Édition du 3 septembre 2002 / Volume 37, numéro 2
 
  Biologie de la musique
L’être humain est doté d’habiletés promusicales indépendantes de la culture.

 

Les travaux de doctorat de Simoné Dalla Bella montrent que la capacité de percevoir des émotions associées au tempo de la musique est en place dès l’âge de cinq ans.

Dès cinq ans, l’enfant perçoit les émotions suscitées par le tempo de la musique et tout adulte peut discerner la dissonance entre des styles musicaux qu’il ne connaît pas.

Ces observations rapportées par Simoné Dalla Bella dans ses études de doctorat en neuropsychologie expérimentale l’amènent à soutenir que l’être humain possède des capacités de compréhension de la musique relevant de la biologie plutôt que du seul apprentissage, comme on l’a longtemps cru.

«Ce n’est que depuis une dizaine d’années que l’on commence à penser que la musique n’est pas uniquement culturelle, souligne-t-il. Nous avons maintenant des outils d’observation qui nous permettent de vérifier expérimentalement l’hypothèse de ses fondements biologiques.»

Selon le chercheur, les adultes sont cohérents dans l’attribution d’émotions telles la gaieté ou la tristesse à diverses pièces musicales. Ces émotions sont engendrées par le tempo (vitesse mesurée par le nombre de battements par minute) et par le mode (distribution des intervalles entre les notes). Un tempo rapide est invariablement associé à la joie et un tempo lent à la peine; de même, un mode majeur est associé à la gaieté et un mode mineur à la tristesse. Quand on modifie le tempo ou le mode, l’émotion créée change.

Les enfants aussi

Simoné Dalla Bella s’est dit que, s’il existe des mécanismes perceptuels propres à la musique, ils devraient être observables bien avant l’âge adulte. Ses travaux, dirigés par Isabelle Peretz, du Département de psychologie, ont montré que ces mécanismes semblent se mettre en place entre cinq et six ans.

Avant cinq ans, les enfants ne parviennent pas à cerner correctement les émotions de la musique lorsqu’une pièce est jouée selon les modes et les tempos appropriés. Les variations dans ces mesures ne les aident pas plus à établir d’associations.

À cinq ans, les enfants font le même lien que les adultes entre la vitesse du tempo et la gaieté ou la tristesse selon le cas. Par contre, l’enfant ne parvient pas à percevoir des émotions différenciées si l’on modifie seulement le mode. «Ceci nous montre que le tempo est déterminant dans les émotions ressenties», souligne le chercheur.

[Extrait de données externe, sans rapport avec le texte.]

(** [turok_quarter_spin] at a regular angle and a degree [l >= 1], for
    [|spin| <= l]: it returns row [l - spin] of the matrix completed from
    [quarter_value]. *)
Lemma turok_quarter_spin_regular (beta : R) (l spin : Z) :
  1 <= l -> Z.abs spin <= l ->
  ~ (Rabs beta <= 0)%R -> ~ (Rabs beta >= PI)%R ->
  exists v, turok_quarter_spin beta l spin false = Ok (Arr1 v) /\
    Zlen v = 2 * l + 1 /\
    forall k, 0 <= k <= 2 * l ->
      nthZ 0%R v k = fill_entry l (quarter_value beta l) (l - spin) k.
Proof.
  intros Hl Hspin H0 Hpi. unfold turok_quarter_spin.
  destruct (Rle_dec (Rabs beta) 0); [contradiction |].
  destruct (Rge_dec (Rabs beta) PI); [contradiction |].
  destruct (Z.eqb_spec l 0); [lia |].
  rewrite np_zeros2_ok by lia. cbn [bind].
  rewrite !np_zeros_ok by lia. cbn [bind].
  destruct (first_row_vectors_ok beta l Hl) as [Ef [Hlf Hsg]].
  rewrite Ef. cbn [bind].
  rewrite (surjective_pairing (first_row_vectors beta l)).
  pose proof (cpi_loop l Hl) as Ecpi. cbn [bind] in Ecpi.
  rewrite Ecpi. cbn [bind].
  pose proof (cp2_loop_spin l Hl) as Ecp2. cbn [bind] in Ecp2.
  rewrite Ecp2. cbn [bind].
  unfold lp1. replace (1 - 1) with 0 by lia.
  replace (2 * l + 1 - 1) with (2 * l) by lia.
  rewrite (set2_ok _ (2 * l + 1) (2 * l + 1))
    by (try apply shape2_zeros; lia).
  cbn [bind].
  rewrite (set2_ok _ (2 * l + 1) (2 * l + 1))
    by (try (apply shape2_mset; [apply shape2_zeros |]); lia).
  cbn [bind]. fold (quarter_seed l).
  destruct (recurrence_rows_spec l (cos beta) (sin beta) (1 - cos beta)
              (cpi_vec l) (cp2_vec l) Hl (Zlen_cpi_vec l Hl)
              (Zlen_cp2_vec l Hl) (l - Z.abs spin + 1) (l + Z.abs spin + 2)
              (quarter_seed l, repeat 0%R (Z.to_nat (2 * l + 1))))
    as [st1 [[dl2 lr2] [E1 [E2 Hdone]]]]; cbn [fst snd];
    try lia; try (apply quarter_seed_shape; assumption);
    try (rewrite Zlen_repeat; lia);
    try (intros; apply nthZ_repeat; lia).
  rewrite E1. cbn [bind]. rewrite E2. cbn [bind].
  pose proof Hdone as (Hsh2 & Hlr2 & _). cbn [fst snd] in Hsh2, Hlr2.
  destruct (renormalise_rows_spec l (fst (first_row_vectors beta l))
              (snd (first_row_vectors beta l)) lr2 Hlf Hsg Hlr2
              (fun i => i) (l - Z.abs spin + 1) (l + 2) dl2)
    as [d1 [Ed1 [Hshd1 Hd1]]];
    try lia; try assumption; try (intros; cbv beta; lia).
  cbv beta in Ed1, Hd1. rewrite Ed1. cbn [bind].
  destruct (renormalise_rows_spec l (fst (first_row_vectors beta l))
              (snd (first_row_vectors beta l)) lr2 Hlf Hsg Hlr2
              (fun i => 2 * l + 2 - i) (l + 2) (l + Z.abs spin + 2) d1)
    as [d2 [Ed2 [Hshd2 Hd2]]]; try lia; try assumption;
    try (intros; cbv beta; lia).
  cbv beta in Ed2, Hd2. rewrite Ed2. cbn [bind].
  destruct (turok_fill_spec l d2 ltac:(lia) Hshd2) as [m [Em [Hshm Hm]]].
  rewrite Em. cbn [bind nd_row].
  replace (l - spin + 1 - 1) with (l - spin) by lia.
  rewrite (get1_ok [] m) by (destruct Hshm; lia). cbn [bind].
  eexists. split; [reflexivity |].
  split; [apply (shape2_row m (2 * l + 1) (2 * l + 1)); [assumption | lia] |].
  intros k Hk. change (nthZ 0%R (nthZ [] m (l - spin)) k)
    with (mat_at 0%R m (l - spin) k).
  rewrite Hm by lia.
  apply fill_entry_row_ext; try assumption.
  intros r' c' Hc' Hrc' Hr'.
  apply (quarter_rows beta l (l - Z.abs spin + 1) (l + Z.abs spin + 2)
           (l - Z.abs spin + 1) (l + Z.abs spin + 2) (dl2, lr2) d1 d2);
    try assumption; try lia.
Qed.

(** * [compute_spin_slice] against [compute_full] *)

(** What [turok_quarter_spin] returns is row [l - spin] of the matrix
    completed from what [turok_quarter] returns (both return the integer
    [1] at [l = 0] and a regular angle). *)
Lemma spin_vs_quarter (beta : R) (l spin : Z) :
  0 <= l -> Z.abs spin <= l ->
  (exists q v,
     turok_quarter beta l = Ok (Arr2 q) /\
     shape2 q (2 * l + 1) (2 * l + 1) /\
     turok_quarter_spin beta l spin false = Ok (Arr1 v) /\
     Zlen v = 2 * l + 1 /\
     forall k, 0 <= k <= 2 * l ->
       nthZ 0%R v k = fill_entry l (mat_at 0%R q) (l - spin) k) \/
  (l = 0 /\ turok_quarter beta 0 = Ok (Scalar 1%R) /\
   turok_quarter_spin beta 0 spin false = Ok (Scalar 1%R)).
Proof.
  intros Hl Hs.
  destruct (Rle_dec (Rabs beta) 0) as [H0|H0].
  { (* beta = 0 *)
    left. eexists. exists (setZ (repeat 0%R (Z.to_nat (2 * l + 1))) (l - spin) 1%R).
    split; [apply turok_quarter_zero; assumption |].
    split; [apply shape2_tabulate; lia |].
    split.
    { unfold turok_quarter_spin.
      destruct (Rle_dec (Rabs beta) 0); [|contradiction].
      rewrite np_zeros_ok by lia. cbn [bind].
      rewrite set1_ok by (rewrite Zlen_repeat; lia). reflexivity. }
    split; [rewrite Zlen_setZ, Zlen_repeat; lia |].
    intros k Hk.
    rewrite (fill_entry_identity l)
      by (try (intros; apply mat_at_tabulate); lia).
    rewrite nthZ_setZ by (rewrite ?Zlen_repeat; lia).
    rewrite nthZ_repeat by lia. reflexivity. }
  destruct (Rge_dec (Rabs beta) PI) as [Hpi|Hpi].
  { (* |beta| >= pi *)
    left.
    destruct (turok_quarter_reflection beta l Hl H0 Hpi) as [q [Eq [Hsh Hq]]].
    exists q.
    exists (setZ (repeat 0%R (Z.to_nat (2 * l + 1))) (l + spin)
              (m1pow (l + spin))).
    split; [exact Eq |]. split; [exact Hsh |]. split.
    { unfold turok_quarter_spin.
      destruct (Rle_dec (Rabs beta) 0); [contradiction |].
      destruct (Rge_dec (Rabs beta) PI); [|contradiction].
      rewrite np_zeros_ok by lia. cbn [bind].
      rewrite set1_ok by (rewrite Zlen_repeat; lia). reflexivity. }
    split; [rewrite Zlen_setZ, Zlen_repeat; lia |].
    intros k Hk.
    rewrite (fill_entry_antidiag l) by (assumption || lia).
    rewrite nthZ_setZ by (rewrite ?Zlen_repeat; lia).
    rewrite nthZ_repeat by lia. unfold antidiag.
    destruct (Z.eqb_spec (l + spin) k); destruct (Z.eqb_spec (l - spin + k) (2 * l));
      try lia; [|reflexivity].
    f_equal. lia. }
  destruct (Z.eq_dec l 0) as [->|Hne].
  { (* l = 0 at a regular angle *)
    right. split; [reflexivity |].
    unfold turok_quarter, turok_quarter_spin.
    destruct (Rle_dec (Rabs beta) 0); [contradiction |].
    destruct (Rge_dec (Rabs beta) PI); [contradiction |].
    split; reflexivity. }
  (* the recursion *)
  left.
  destruct (turok_quarter_regular beta l ltac:(lia) H0 Hpi) as [q [Eq [Hsh Hq]]].
  destruct (turok_quarter_spin_regular beta l spin ltac:(lia) Hs H0 Hpi)
    as [v [Ev [Hlen Hv]]].
  exists q, v. split; [exact Eq |]. split; [exact Hsh |].
  split; [exact Ev |]. split; [exact Hlen |].
  intros k Hk. rewrite Hv by assumption.
  apply fill_entry_ext; try lia.
  intros r' c' H1 H2. symmetry. apply Hq; assumption.
Qed.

À six ans, les enfants distinguent à la fois l’effet du tempo et celui du mode de la même façon que les adultes.

«Le fait que le jugement des enfants sur la perception de la gaieté ou de la tristesse d’une musique est influencé par le tempo et par le mode va dans le sens de l’hypothèse d’une base biologique à la source de cette perception», affirme Simoné Dalla Bella.

Dans toutes les cultures

Le chercheur a voulu tester l’hypothèse des fondements biologiques sous une autre approche: s’il existe des mécanismes cognitifs de l’expérience musicale, ils devraient être indépendants de la culture et de l’apprentissage. Ce qui est perçu comme dissonant dans une culture par exemple devrait également l’être par des auditeurs d’une culture étrangère ou par des auditeurs sans formation musicale particulière.

Simoné Dalla Bella a demandé à trois groupes de sujets — musiciens professionnels occidentaux, non-musiciens occidentaux et non-musiciens chinois établis ici depuis moins de un an — d’évaluer la dissonance entre les styles baroque, classique, romantique et postromantique.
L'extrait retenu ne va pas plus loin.